Please don't think I dislike Drupal
Some people get uncomfortable by anything but bouncy happy optimism, personally if the glass is half full I want to know how easy is it to get a refill. I will post about why I invest so much time in Drupal later.
Where is the controller?
Typically you may start looking for some sort of controller, some PHP code somewhere, that tells you how urls are mapped and dealt with. In many frameworks you can follow this chain through the source code and then start experimenting (break it to understand it). There are many ways to describe it and disagreements over details and terminology but something akin to a Front Controller is what you may expect to find. Looking for something like this is not a good initial approach to take with Drupal 7
In Drupal page requests are handled by index.php which contains just the following code:
<?php
/**
* @file
* The PHP page that serves all page requests on a Drupal installation.
*
* The routines here dispatch control to the appropriate handler, which then
* prints the appropriate page.
*
* All Drupal code is released under the GNU General Public License.
* See COPYRIGHT.txt and LICENSE.txt.
*/
/**
* Root directory of Drupal installation.
*/
define('DRUPAL_ROOT', getcwd());
require_once DRUPAL_ROOT . '/includes/bootstrap.inc';
drupal_bootstrap(DRUPAL_BOOTSTRAP_FULL);
menu_execute_active_handler();
The controller here is menu_execute_active_handler() the problem if you want to follow what happens afterwards is that there is no extended object or xml configuration or any sort of centralized user generated code file that you can find to understand how urls are mapped to actions (page callback functions). This function is a core function that ultimately gets its appropriate page callback function to execute from a database table called menu_router obtains its content from the action, allows any interested modules to hook in and add further content and finally renders the content to the browser (by default). The menu_router table will be mostly populated from a disparate collection of modules (both core, contributed and custom), implementing hook_menu.
My advice if you are trying to quickly get a handle on Drupal as a framework, is to understand
hook_menu when I first started using Drupal the name put me off for a bit, something to do with menus? doesn't sound as important as it is but to quote from the documentation.
This hook enables modules to register paths in order to define how URL requests are handled.
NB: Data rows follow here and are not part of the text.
Context `{Collaborators}.
Variable spec : LoadProfileSpec.
Variable restCli : list Interface.
(** The context [Schedule] derives for itself. *)
Variable ctx : Context.

(** A worker that has not returned is blocked in the receive. *)
Definition workerReady (e : WorkerEnv) (w : Workers) : bool :=
  match worker e with
  | Some k =>
      (Z.of_nat k <? Client spec) && negb (existsb (Nat.eqb k) (exited w))
  | None => false
  end.

(** One turn of [for builder := range reqBuilderCh] in worker [k]. *)
Definition workerReceive (builder : nat) (e : WorkerEnv)
    (cancelled : list Context) (w : Workers) : option Workers :=
  match worker e, nth_error (builders w) builder with
  | Some k, Some b =>
      match nth_error restCli (Nat.modulo k (List.length restCli)) with
      | None => None
      | Some cli =>
          match Build b cli (buildEnv e) with
          | None => None
          | Some (r, b') =>
              let builders := set_nth (builders w) builder b' in
              match limiterWait cancelled ctx (waitErr e) with
              | Some _ =>
                  Some {| exited := k :: exited w;
                          cancelCalled := true;
                          builders := builders;
                          sink := sink w |}
              | None =>
                  let req := Timeout defaultTimeout (req (Requester_base r)) in
                  Some {| exited := exited w;
                          cancelCalled := cancelCalled w;
                          builders := builders;
                          sink := observeRequest cancelled e (sink w) |}
              end
          end
      end
  | _, _ => None
  end.

Definition workerCancels (w : Workers) : list Context :=
  if cancelCalled w then [ctx] else [].

End Workers.

(** [ctx, cancel := context.WithCancel(ctx)] at the head of [Schedule]. *)
Definition scheduleCtx (callerCtx : Context) : Context :=
  WithCancel callerCtx "Schedule".

(** The workers as [Schedule] starts them. *)
Definition startWorkers (rndReqs : WeightedRandomRequests) : Workers :=
  {| exited := []; cancelCalled := false;
     builders := reqBuilders rndReqs;
     sink := NewResponseMetric |}.

(** [rndReqs.Run(ctx, spec.Total)] against the workers of [Schedule],
    after [n] turns of its loop. *)
Definition scheduleRun `{Collaborators} (callerCtx : Context)
    (spec : LoadProfileSpec) (restCli : list Interface)
    (rndReqs : WeightedRandomRequests) (env : nat -> RunEnv WorkerEnv)
    (n : nat) : RunState Workers :=
  let ctx := scheduleCtx callerCtx in
  Run (workerReady spec) (workerReceive restCli ctx) (workerCancels ctx)
      rndReqs ctx (Total spec) env (startWorkers rndReqs) n.

(** [Schedule] when [Run] returns within [fuel] turns of its loop: the
    stats and the error; [None]: it has not returned by then, or it panicked
    (no client to bind a worker to, a panic in a goroutine or in [Gather]).  After [Run]
    come [Stop] and [wg.Wait()], which change neither the sink nor the
    stats.  Of what [Gather] returns [Schedule] keeps the percentile
    latencies, the failure list and the byte count; it has no place for an
    error of [Gather], and the error it returns itself is [nil].
    [duration] is [time.Since(start)]. *)
Definition Schedule `{Collaborators}
    (reg : list float -> metrics.RegistryGather)
    (callerCtx : Context) (spec : LoadProfileSpec)
    (restCli : list Interface) (env : nat -> RunEnv WorkerEnv)
    (duration : Z) (fuel : nat)
  : option (option ResponseStats * option error) :=
  match NewWeightedRandomRequests spec with
  | inr err => Some (None, Some err)
  | inl rndReqs =>
      if (0 <? Client spec) && (Nat.eqb (List.length restCli) 0) then None
      else
        let st := scheduleRun callerCtx spec restCli rndReqs env fuel in
        match status st with
        | Returned _ =>
            match metrics.Gather reg (metric (sink (receivers st))) with
            | None => None
            | Some g =>
                Some (Some {| Stats_Total := Total spec;
                              Stats_FailureList := metrics.gatherFailureList g;
                              Stats_Duration := duration;
                              Stats_TotalReceivedBytes :=
                                receivedBytes (sink (receivers st));
                              Stats_PercentileLatencies :=
                                metrics.latencies g |},
                      None)
            end
        | _ => None
        end
  end.

End request.


(** * Notions used to state the properties *)

Import request.

(** Popping [n] times, collecting what comes out. *)
Fixpoint drain (n : nat) (c : Cache) : list string * Cache :=
  match n with
  | O => ([], c)
  | S k =>
      match Pop c with
      | (x, true, rest) => let (xs, c') := drain k rest in (x :: xs, c')
      | (_, false, c') => ([], c')
      end
  end.

(** One step of a single-threaded create/delete churn: [Build] against a
    client, then [Do] with what the round trip came to. *)
Definition churnStep `{Collaborators} (b : requestPostDelBuilder)
    (step : Interface * BuildEnv * (Z * option error))
  : option (PostDelDiscardRequester * requestPostDelBuilder) :=
  let '(cli, env, result) := step in
  match requestPostDelBuilder_Build b cli env with
  | None => None
  | Some (reqr, b1) =>
      Some (reqr, snd (PostDelDiscardRequester_Do reqr result b1))
  end.

(** A churn: the requesters built, in order, and the builder afterwards. *)
Fixpoint churn `{Collaborators} (b : requestPostDelBuilder)
    (steps : list (Interface * BuildEnv * (Z * option error)))
  : list PostDelDiscardRequester * requestPostDelBuilder :=
  match steps with
  | [] => ([], b)
  | step :: rest =>
      match churnStep b step with
      | None => ([], b)
      | Some (reqr, b') =>
          let (reqrs, b'') := churn b' rest in (reqr :: reqrs, b'')
      end
  end.

Definition isPost (reqr : PostDelDiscardRequester) : bool :=
  String.eqb (operation reqr) "POST".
more on hooks and the framework in a further post.
The following from DrupalconSF 2010 is a nice introduction to how content gets rendered in Drupal, Although bear in mind that some of the exact details may differ as it was quite early in Drupal 7 development.
If you want to see a built page just before it gets rendered then you can run a simple php script using drush scr to boostrap your application and run it.
<?php
$path = drupal_lookup_path('source','your/path');
echo "$path\n";
$page_result = menu_execute_active_handler($path,False);
print_r($page_result);
echo "\n";
What you will get should be the very large(usually) render array just before it is rendered in the to html (or possible something else). The
drupal_lookup_path is required as the path you see is probably not the path Drupal uses due to path aliases and clean urls.